-- Opening Marker --
Lemma fences_from db db' : fences db db' → inventories_from db db'.
Proof using Type.
  intros (F & E & _). injection E as _ Er. split; [by rewrite Er|]. intros c' l [i Hi]%list_elem_of_lookup El. left.
  destruct (Forall2_lookup_r _ _ _ _ _ F Hi) as (c & Hc%list_elem_of_lookup_2 & Hr). exists c. split; [done|].
  destruct Hr as [->|(E1 & E2 & _)]; [done|]. by rewrite <-E1, <-E2.
Qed.

Lemma update_cleanups_from p f :
  (∀ c, cl_node_id (f c) = cl_node_id c ∧ cl_known_inventory (f c) = cl_known_inventory c) →
  tx_moves inventories_from (update_cleanups p f).
Proof using Type.
  intros Hf db rows db' [-> _]%update_cleanups_ok. split; [done|].
  intros c' l (c & -> & Hc)%elem_of_update_where El. left. exists c. split; [done|].
  destruct (p c); [|done]. destruct (Hf c) as [E1 E2]. by rewrite <-E1, <-E2.
Qed.

Lemma update_generations_from p v : tx_moves inventories_from (update_generations p v).
Proof using Type. apply tx_moves_modify. intros db. by apply same_rows_from. Qed.

Lemma ensure_cleanups_from : tx_moves inventories_from (modify ensure_cleanups).
Proof using Type.
  apply tx_moves_modify. intros db. split; [done|].
  intros c l [Hc|(n & -> & _)%list_elem_of_fmap]%elem_of_app El; [|done]. left. by exists c.
Qed.

Lemma fence_cleanup_from now node_id reason : tx_moves inventories_from (fence_cleanup_authority now node_id reason).
Proof using Type. intros db u db' H. by eapply fences_from, fence_cleanup_fences. Qed.

#[local] Hint Resolve update_generations_from ensure_cleanups_from fence_cleanup_from : tx.
#[local] Hint Extern 2 (tx_moves inventories_from (update_cleanups _ _)) => by apply update_cleanups_from : tx.
#[local] Hint Extern 2 (tx_moves inventories_from (alter_cleanup _)) =>
  apply tx_moves_modify; intros ?; by apply same_rows_from : tx.

Lemma materialize_from now policy generation row : tx_moves inventories_from (materialize now policy generation row).
Proof using Type. unfold materialize. tx_frame. Qed.

#[local] Hint Resolve materialize_from : tx.

Lemma reconcile_cleanup_from now clock row : tx_moves inventories_from (reconcile_cleanup now clock row).
Proof using Type. unfold reconcile_cleanup. tx_frame. Qed.

#[local] Hint Resolve reconcile_cleanup_from : tx.

Lemma reconcile_cleanups_from now clock rows : tx_moves inventories_from (reconcile_cleanups now clock rows).
Proof using Type. induction rows as [|row rows IH]; cbn; tx_frame. Qed.

#[local] Hint Resolve reconcile_cleanups_from : tx.

Lemma batch_from now clock locked batch_size :
  tx_moves inventories_from (reconcile_node_cleanup_batch_tx now clock locked batch_size).
Proof using Type. unfold reconcile_node_cleanup_batch_tx. tx_frame. Qed.

Lemma claim_cleanup_from now clock fresh_id node_id instance principal :
  tx_moves inventories_from (claim_node_cleanup_tx now clock fresh_id node_id instance principal).
Proof using Type. unfold claim_node_cleanup_tx. tx_frame. Qed.

Lemma renew_cleanup_from now request principal : tx_moves inventories_from (renew_node_cleanup_tx now request principal).
Proof using Type. unfold renew_node_cleanup_tx. tx_frame. Qed.

Lemma retry_cleanup_from now node_id generation : tx_moves inventories_from (retry_node_cleanup_tx now node_id generation).
Proof using Type. unfold retry_node_cleanup_tx. tx_frame. Qed.

(** What a stored result leaves known of its node is what it reports. *)
Lemma store_result_rows request authority generation db u db' :
  store_cleanup_result request authority generation db = Ok (u, db') →
  cleanup_receipts (cleanup db') = cleanup_receipts (cleanup db)
  ∧ ∀ c' l, c' ∈ cleanups (cleanup db') → cl_known_inventory c' = Some l →
    (∃ c, c ∈ cleanups (cleanup db) ∧ cl_node_id c = cl_node_id c' ∧ cl_known_inventory c = Some l)
    ∨ cl_node_id c' = rr_node_id request ∧ rr_condition_code request = "" ∧ rr_resulting_inventory request = l.
Proof using Type.
  intros H. unfold store_cleanup_result, update_cleanups, alter_cleanup, update_generations, alter_cleanup in H.
  destruct (str_is_empty (rr_condition_code request)) eqn:Ec; inv_tx; cbn; (split; [done|]);
    intros c' l (c & -> & Hc)%elem_of_update_where El; destruct (is_cleanup_of (rr_node_id request) c) eqn:Ep;
    try (left; by exists c).
  right. cbn in *. unfold is_cleanup_of in Ep. apply String.eqb_eq in Ep. simplify_eq.
  split; [done|]. split; [|done]. by destruct (rr_condition_code request).
Qed.

Lemma report_cleanup_from clock request principal :
  tx_moves inventories_from (report_node_cleanup_result_tx clock request principal).
Proof using Type.
  intros db r db' H. unfold report_node_cleanup_result_tx, get_cleanup_summary_in, alter_cleanup in H.
  inv_tx; try reflexivity.
  all: rename select (store_cleanup_result _ _ _ _ = _) into Hst; apply store_result_rows in Hst as [Er Hst].
  all: split; cbn; [rewrite Er; intros x Hx; apply elem_of_app; by left|].
  all: intros c' l Hc' El; destruct (Hst c' l Hc' El) as [?|(E1 & E2 & E3)]; [by left|right].
  all: eexists; (split; [apply elem_of_app; right; left|]); cbn; done.
Qed.

(** ** The encoding of a policy *)

Definition policy_input (p : Z * gset Z * list Release) : string := fingerprint_input p.1.1 p.1.2 p.2.

(** Revisions that are far from exhausting 64 bits: the first byte of such a revision is not
    the tag of a release's first field. *)
Definition small_revisions (p : Z * gset Z * list Release) : Prop := ∀ r, r ∈ p.1.2 → (0 ≤ r < 2 ^ 59)%Z.

Lemma be_bytes_8_head v : (0 ≤ v < 2 ^ 59)%Z →
  ∃ rest, be_bytes 8 v = String (ascii_of_N (Z.to_N (v / 2 ^ 56))) rest ∧ (v / 2 ^ 56 < 8)%Z.
Proof using Type.
  intros Hv. eexists. split; [|apply Z.div_lt_upper_bound; lia].
  cbn [be_bytes]. rewrite !Z.div_div by lia. rewrite str_app_nil_l, !str_app_cons. f_equal. f_equal. f_equal.
  apply Z.mod_small. split; [apply Z.div_pos; lia|apply Z.div_lt_upper_bound; lia].
Qed.

Lemma concat_tag (l : list Release) :
  (∀ r, r ∈ l → (0 < rel_revision r)%Z) →
  str_concat (release_encode <$> l) = EmptyString ∨ ∃ rest, str_concat (release_encode <$> l) = String (ascii_of_nat 8) rest.
Proof using Type.
  destruct l as [|r l]; [by left|]. intros Hl. right.
  destruct (release_encode_tag r) as [rest E]; [apply Hl; by left|].
  cbn. rewrite E. by eexists.
Qed.

Lemma revisions_inj l1 l2 k1 k2 :
  (∀ r, r ∈ l1 → (0 ≤ r < 2 ^ 59)%Z) → (∀ r, r ∈ l2 → (0 ≤ r < 2 ^ 59)%Z) →
  (k1 = EmptyString ∨ ∃ rest, k1 = String (ascii_of_nat 8) rest) →
  (k2 = EmptyString ∨ ∃ rest, k2 = String (ascii_of_nat 8) rest) →
  str_concat (be_bytes 8 <$> l1) +:+ k1 = str_concat (be_bytes 8 <$> l2) +:+ k2 → l1 = l2.
Proof using Type.
  assert (∀ v s k, (0 ≤ v < 2 ^ 59)%Z → (k = EmptyString ∨ ∃ rest, k = String (ascii_of_nat 8) rest) → be_bytes 8 v +:+ s ≠ k) as Hne.
  { intros v s k Hv Hk E. destruct (be_bytes_8_head v Hv) as (rest & Ev & Hlt). rewrite Ev in E.
    destruct Hk as [->|(rest' & ->)]; [done|]. injection E as E _. apply (f_equal N_of_ascii) in E.
    pose proof (Z.div_pos v (2 ^ 56) ltac:(lia) ltac:(lia)). rewrite N_ascii_embedding in E by lia.
    change (N_of_ascii (ascii_of_nat 8)) with 8%N in E. lia. }
  revert l2. induction l1 as [|x l1 IH]; intros [|y l2] H1 H2 Hk1 Hk2; cbn [fmap list_fmap str_concat foldr];
    intros E; [done|..].
  - cbn in E. destruct (Hne y (str_concat (be_bytes 8 <$> l2) +:+ k2) k1); [apply H2; by left|done|].
    by rewrite str_app_assoc in E.
  - destruct (Hne x (str_concat (be_bytes 8 <$> l1) +:+ k1) k2); [apply H1; by left|done|].
    by rewrite str_app_assoc in E.
  - rewrite !str_app_assoc in E. apply str_app_inj_length in E as [Ex E]; [|by rewrite !length_be_bytes].
    apply be_bytes_inj in Ex as ->;
      [|pose proof (H1 x ltac:(by left)); cbn; lia|pose proof (H2 y ltac:(by left)); cbn; lia].
    f_equal. apply IH; try done; intros r Hr; [apply H1|apply H2]; by right.
Qed.

Lemma policy_input_protected p q :
  small_revisions p → small_revisions q → (∀ r, r ∈ p.2 → (0 < rel_revision r)%Z) →
    (∀ r, r ∈ q.2 → (0 < rel_revision r)%Z) →
  policy_input p = policy_input q → p.1.2 = q.1.2.
Proof using Type.
  intros Hp Hq Kp Kq E. unfold policy_input, fingerprint_input in E.
  apply str_app_inj_length in E as [_ E]; [|by rewrite !length_be_bytes].
  assert (∀ (s : gset Z) r, r ∈ set_entries s ↔ r ∈ s) as Hs.
  { intros s r. unfold set_entries. by rewrite sort_by_perm, elem_of_elements. }
  apply revisions_inj in E;
    [|intros r ?%Hs; by apply Hp|intros r ?%Hs; by apply Hq|by apply concat_tag|by apply concat_tag].
  apply set_eq. intros r. by rewrite <-!Hs, E.
Qed.

(** ** The catalogue *)

Lemma map_entries_elem {A} (m : gmap Z A) k v : (k, v) ∈ map_entries m ↔ m !! k = Some v.
Proof using Type. unfold map_entries. by rewrite sort_by_perm, elem_of_map_to_list. Qed.

Lemma catalogue_positive node_id db p r :
  positive db → protection node_id db = Some p → r ∈ p.2 → (0 < rel_revision r)%Z.
Proof using Type.
  intros Hpos Hp. unfold protection in Hp. destruct (find_policy _ _); [|done]. cbn in Hp.
  destruct (find_node _ _); [|done].
  injection Hp as <-. cbn. intros ([k v] & -> & Hk%map_entries_elem)%list_elem_of_fmap. cbn.
  unfold known_releases in Hk.
  assert (∀ l (m : gmap Z (string * string)), foldr delete m l !! k = Some v → m !! k = Some v) as Hdel.
  { intros l m. induction l as [|x l IH]; cbn; [done|]. intros [_ H]%lookup_delete_Some. auto. }
  apply Hdel, elem_of_list_to_map_2, list_elem_of_fmap in Hk as (d & [= -> _] & Hd). apply Hpos.
  unfold node_deployments in Hd. rewrite sort_by_perm, list_filter_bool in Hd.
  by apply list_elem_of_filter in Hd as [_ ?].
Qed.

End inv.

(** ** Runs *)

Section runs.
Context `{CL : CollationLib, UL : UuidLib, SH : Sha256Lib, SV : SemverLib, HL : HttpLib, CC : CleanupCodec}.
Context (uri_to_string : Uri → string) (inventory_encoded_len : DeploymentInventoryV1 → Z).

Abbreviation step := (system_step uri_to_string inventory_encoded_len).
Abbreviation reachable := (system_reachable uri_to_string inventory_encoded_len).

Lemma system_cleanup (past : NodeDb → Prop) db db' :
  past db → staging_inv db → step db db' → cleanup_step past db db'.
Proof using Type.
  intros Hpast Hi [c Hc|db1 Hr]; [|by eapply fences_step, registration_fences]. destruct c.
  - by apply fences_step, perform_fences.
  - apply fences_step, (transact_moves fences), begin_fences.
  - apply fences_step, (transact_moves fences), finalize_fences.
  - apply fences_step, (transact_moves fences), abandon_fences.
  - apply fences_step, (transact_moves fences), rollback_fences.
  - apply batch_step; [done|]. by apply si_nodes.
  - apply (transact_moves (cleanup_step past)), claim_cleanup_step.
  - apply (transact_moves (cleanup_step past)), renew_cleanup_step.
  - apply (transact_moves (cleanup_step past)), report_cleanup_step.
  - apply (transact_moves (cleanup_step past)), retry_cleanup_step.
Qed.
-- Closing Marker --
_Work instruction_
From the top of the material above, please transcribe each line exactly. Include the line with "Lemma update_cleanups_from p" and end there.

_Task answer_
Lemma fences_from db db' : fences db db' → inventories_from db db'.
Proof using Type.
  intros (F & E & _). injection E as _ Er. split; [by rewrite Er|]. intros c' l [i Hi]%list_elem_of_lookup El. left.
  destruct (Forall2_lookup_r _ _ _ _ _ F Hi) as (c & Hc%list_elem_of_lookup_2 & Hr). exists c. split; [done|].
  destruct Hr as [->|(E1 & E2 & _)]; [done|]. by rewrite <-E1, <-E2.
Qed.

Lemma update_cleanups_from p f :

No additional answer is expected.